Lemma client_runs dk mkdirs peers turns w0 w1 w2 :
  piece_handler_create ti dk = Ok (mkdirs, piece_handler_ w0) -> session_start ti local_peer_id (Some peers) w0 = Ok w1 ->
  engine ti local_peer_id turns w1 = Ok w2 ->
  ph_reachable ti (piece_handler_ w2) /\ rtc (ph_step ti) (piece_handler_ w0) (piece_handler_ w2) /\
  ((forall m ms s, (sys_epoll_wait m ms s).1 <> None) -> running_ w2 = false ->
   ti_num_pieces ti <= written_pieces_ (piece_handler_ w2)).
Proof.
  intros Hc (w & [H1 _ _]%create_agents_evolves & [= <-])%result_bind_ok [H2 Hr]%engine_steps.
  cbn in H1, H2, Hr. assert (rtc (ph_step ti) (piece_handler_ w0) (piece_handler_ w2)) as H by (by etrans).
  split; [|split; [done|]].
  - eapply reachable_steps; [by eapply reach_init|done].
  - intros Hp Hw2. destruct (Hr Hp) as [E|[_ E]]; [congruence|done].
Qed.

(** The invariant of a download in which the deliveries satisfy [P], at its end. *)
Lemma client_stopped P dk mkdirs peers turns w0 w1 w2 :
  torrent_ok ti -> distinct_files (ti_files ti) -> ti_piece_length ti mod BLOCK_LEN = 0 -> ti_total_size ti < 2 ^ 48 ->
  (forall f, f ∈ ti_files ti -> fs_can_open (fe_path f) = true) ->
  (forall index k d, P index k d -> Z.of_nat (length d) = block_size ti index k) ->
  (forall m ms s, (sys_epoll_wait m ms s).1 <> None) ->
  piece_handler_create ti dk = Ok (mkdirs, piece_handler_ w0) -> session_start ti local_peer_id (Some peers) w0 = Ok w1 ->
  engine ti local_peer_id turns w1 = Ok w2 -> running_ w2 = false ->
  rtc (download_step ti P) (piece_handler_ w0) (piece_handler_ w2) ->
  exists S, download_inv ti P S (piece_handler_ w2) /\ ti_num_pieces ti <= Z.of_nat (size S).
Proof.
  intros Hok Hd Hb Hfit Hf HP Hp Hc Hs He Hr Hsteps. destruct (client_runs _ _ _ _ _ _ _ Hc Hs He) as (_ & _ & Hn).
  assert (download_reachable ti P (piece_handler_ w2)) as Hreach
    by (eapply (download_steps _ (piece_handler_ w0)); [by eapply dl_init|done]).
  destruct (download_reachable_inv ti Hok Hd Hb Hfit P HP Hf _ Hreach) as [S Hinv].
  exists S. split; [done|]. rewrite <- (di_written _ _ _ _ Hinv). by apply Hn.
Qed.
Lemma is_request_bytes r m : is_request r m ->
  bb_readable m = be 4 13 ++ 6 :: be 4 (index_ r) ++ be 4 (begin_ r) ++ be 4 (length_ r).
Proof. intros ->. unfold msg_factory_new_request. by rewrite request_wire, new_readable. Qed.

Lemma honest_reply_request r m : request_ok r -> is_request r m ->
  honest_reply ti D (bb_readable m) = Some (7 :: be 4 (index_ r) ++ be 4 (begin_ r) ++
    take (Z.to_nat (length_ r)) (drop (Z.to_nat (index_ r * ti_piece_length ti + begin_ r)) D)).
Proof.
  intros (Hi & Hb & Hl) ->%is_request_bytes. unfold honest_reply.
  set (x := be 4 (index_ r)). set (y := be 4 (begin_ r)). set (z := be 4 (length_ r)).
  assert (length x = 4%nat /\ length y = 4%nat /\ length z = 4%nat) as (Hx & Hy & Hz) by (split_and!; apply length_be).
  set (m' := be 4 13 ++ 6 :: x ++ y ++ z).
  assert (m' = (be 4 13 ++ [6]) ++ x ++ y ++ z) as E by (unfold m'; by rewrite <- app_assoc).
  rewrite !bool_decide_true; [|by rewrite E; apply take_app_length'|unfold m'; rewrite length_app, length_be; cbn [length]; rewrite !length_app; lia].
  assert (drop 5 m' = x ++ y ++ z) as E5 by (rewrite E; by apply drop_app_length').
  assert (drop 9 m' = y ++ z) as E9
    by (change 9%nat with (5 + 4)%nat; rewrite <- drop_drop, E5; by apply drop_app_length').
  assert (drop 13 m' = z) as E13
    by (change 13%nat with (9 + 4)%nat; rewrite <- drop_drop, E9; by apply drop_app_length').
  rewrite E5, E9, E13, !take_app_length' by done. unfold x, y, z. by rewrite !unbe_be_small by lia.
Qed.
(* ===== verification/Random.v ===== *)
(** * Random numbers

    [src/random.cpp]: a generator of the standard library, [std::mt19937], is seeded from the
    system for every number and drawn from once.  The number is a function of the seed, which
    is all the randomness there is. *)

From S2P Require Import Prelude.

(** [std::mt19937::seed]: the word after [x], number [i]. *)
Definition seed_word (x i : Z) : Z := u32 (1812433253 * Z.lxor x (Z.shiftr x 30) + i).

(** The words from number [i] on; [n] of them after [x], and [x]. *)
Fixpoint seed_words (n : nat) (x i : Z) : list Z :=
  match n with O => [x] | S n' => x :: seed_words n' (seed_word x i) (i + 1) end.

(** The state: 624 words. *)
Definition mt19937_seed (seed : Z) : list Z := seed_words 623 (u32 seed) 1.

(** Word [k] of the next state, as long as it depends on words of this one only. *)
Definition twist (state : list Z) (k : nat) : Z :=
  let y := Z.lor (Z.land (nth k state 0) 0x80000000) (Z.land (nth (S k) state 0) 0x7FFFFFFF) in
  Z.lxor (Z.lxor (nth (k + 397) state 0) (Z.shiftr y 1)) (if Z.odd y then 0x9908B0DF else 0).

Definition temper (z : Z) : Z :=
  let z := Z.lxor z (Z.shiftr z 11) in
  let z := Z.lxor z (Z.land (u32 (Z.shiftl z 7)) 0x9D2C5680) in
  let z := Z.lxor z (Z.land (u32 (Z.shiftl z 15)) 0xEFC60000) in
  Z.lxor z (Z.shiftr z 18).

(** The first number of a generator. *)
Definition mt19937_first (seed : Z) : Z := temper (twist (mt19937_seed seed) 0).

(** The first number of the default seed. *)
Example default_seed : mt19937_first 5489 = 3499211612.
Proof. by vm_compute. Qed.

(** [std::random_device]: a number of 32 bits from the system. *)
Class RandomDevice (os : Type) := random_device : os -> Z * os.

Section Random.
Context {os : Type} {RD : RandomDevice os}.

(** [src/random.cpp:10-17] rnd::uint32
    A distribution over all values of the generator gives them as they are. *)
Definition rnd_uint32 (s : os) : Z * os :=
  let '(seed, s) := random_device s in (mt19937_first seed, s).

(** [src/random.cpp:19-22] rnd::transaction_id *)
Definition rnd_transaction_id (s : os) : Z * os := rnd_uint32 s.
End Random.

(** ** The range *)

Lemma lxor_u32 a b : 0 <= a < 2 ^ 32 -> 0 <= b < 2 ^ 32 -> 0 <= Z.lxor a b < 2 ^ 32.
Proof.
  intros Ha Hb. assert (0 <= Z.lxor a b) by (apply Z.lxor_nonneg; lia). split; [done|].
  destruct (decide (Z.lxor a b = 0)) as [->|Hne]; [done|]. apply Z.log2_lt_pow2; [lia|].
  eapply Z.le_lt_trans; [apply Z.log2_lxor; lia|]. apply Z.max_lub_lt.
  - destruct (decide (a = 0)) as [->|]; [done|]. apply Z.log2_lt_pow2; lia.
  - destruct (decide (b = 0)) as [->|]; [done|]. apply Z.log2_lt_pow2; lia.
Qed.

Lemma shiftr_u32 a n : 0 <= a < 2 ^ 32 -> 0 <= n -> 0 <= Z.shiftr a n < 2 ^ 32.
Proof.
  intros Ha Hn. rewrite Z.shiftr_div_pow2 by lia. assert (0 < 2 ^ n) by (apply Z.pow_pos_nonneg; lia).
  split; [apply Z.div_pos; lia|]. apply Z.div_lt_upper_bound; [lia|]. nia.
Qed.

Lemma land_u32 a m : 0 <= a < 2 ^ 32 -> 0 <= m -> 0 <= Z.land a m < 2 ^ 32.
Proof.
  intros Ha Hm. split; [apply Z.land_nonneg; lia|].
  destruct (decide (a = 0)) as [->|]; [by rewrite Z.land_0_l|]. destruct (decide (Z.land a m = 0)) as [->|]; [done|].
  assert (0 <= Z.land a m) by (apply Z.land_nonneg; lia). apply Z.log2_lt_pow2; [lia|].
  eapply Z.le_lt_trans; [apply Z.log2_land; lia|]. apply Z.min_lt_iff. left. apply Z.log2_lt_pow2; lia.
Qed.

Lemma temper_range z : 0 <= z < 2 ^ 32 -> 0 <= temper z < 2 ^ 32.
Proof.
  intros Hz. unfold temper. cbv zeta. repeat first [apply lxor_u32 | apply shiftr_u32 | apply land_u32 | apply u32_range | lia | assumption].
Qed.

Lemma lor_u32 a b : 0 <= a < 2 ^ 32 -> 0 <= b < 2 ^ 32 -> 0 <= Z.lor a b < 2 ^ 32.
Proof.
  intros Ha Hb. assert (0 <= Z.lor a b) by (apply Z.lor_nonneg; lia). split; [done|].
  destruct (decide (Z.lor a b = 0)) as [->|Hne]; [done|]. apply Z.log2_lt_pow2; [lia|].
  rewrite Z.log2_lor by lia. apply Z.max_lub_lt.
  - destruct (decide (a = 0)) as [->|]; [done|]. apply Z.log2_lt_pow2; lia.
  - destruct (decide (b = 0)) as [->|]; [done|]. apply Z.log2_lt_pow2; lia.
Qed.

Lemma seed_words_range n : forall x i, 0 <= x < 2 ^ 32 -> Forall (fun w => 0 <= w < 2 ^ 32) (seed_words n x i).
Proof.
  induction n as [|n IH]; intros x i Hx; cbn [seed_words]; [by apply Forall_singleton|].
  constructor; [done|]. apply IH, u32_range.
Qed.

Lemma twist_range state k : Forall (fun w => 0 <= w < 2 ^ 32) state -> 0 <= twist state k < 2 ^ 32.
Proof.
  intros Hs. assert (forall i, 0 <= nth i state 0 < 2 ^ 32) as Hn.
  { intros i. destruct (nth_in_or_default i state 0) as [Hin| ->]; [|lia]. rewrite Forall_forall in Hs. by apply Hs, list_elem_of_In. }
  unfold twist. cbv zeta. set (y := Z.lor _ _).
  assert (0 <= y < 2 ^ 32) as Hy by (apply lor_u32; apply land_u32; try apply Hn; lia).
  apply lxor_u32; [apply lxor_u32; [apply Hn|by apply shiftr_u32]|]. by destruct (Z.odd y).
Qed.

(** What is drawn has 32 bits, whatever the seed. *)
Lemma mt19937_first_range seed : 0 <= mt19937_first seed < 2 ^ 32.
Proof. apply temper_range, twist_range, seed_words_range, u32_range. Qed.

Lemma rnd_uint32_range {os} {RD : RandomDevice os} (s : os) : 0 <= (rnd_uint32 s).1 < 2 ^ 32.
Proof. unfold rnd_uint32. destruct (random_device s) as [seed s']. apply mt19937_first_range. Qed.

• • • • • • •

## Task statement
The answer must consist of every line from the listing above that includes the word "eapply".

## Result of the exercise
  - eapply reachable_steps; [by eapply reach_init|done].
    by (eapply (download_steps _ (piece_handler_ w0)); [by eapply dl_init|done]).
  eapply Z.le_lt_trans; [apply Z.log2_lxor; lia|]. apply Z.max_lub_lt.
  eapply Z.le_lt_trans; [apply Z.log2_land; lia|]. apply Z.min_lt_iff. left. apply Z.log2_lt_pow2; lia.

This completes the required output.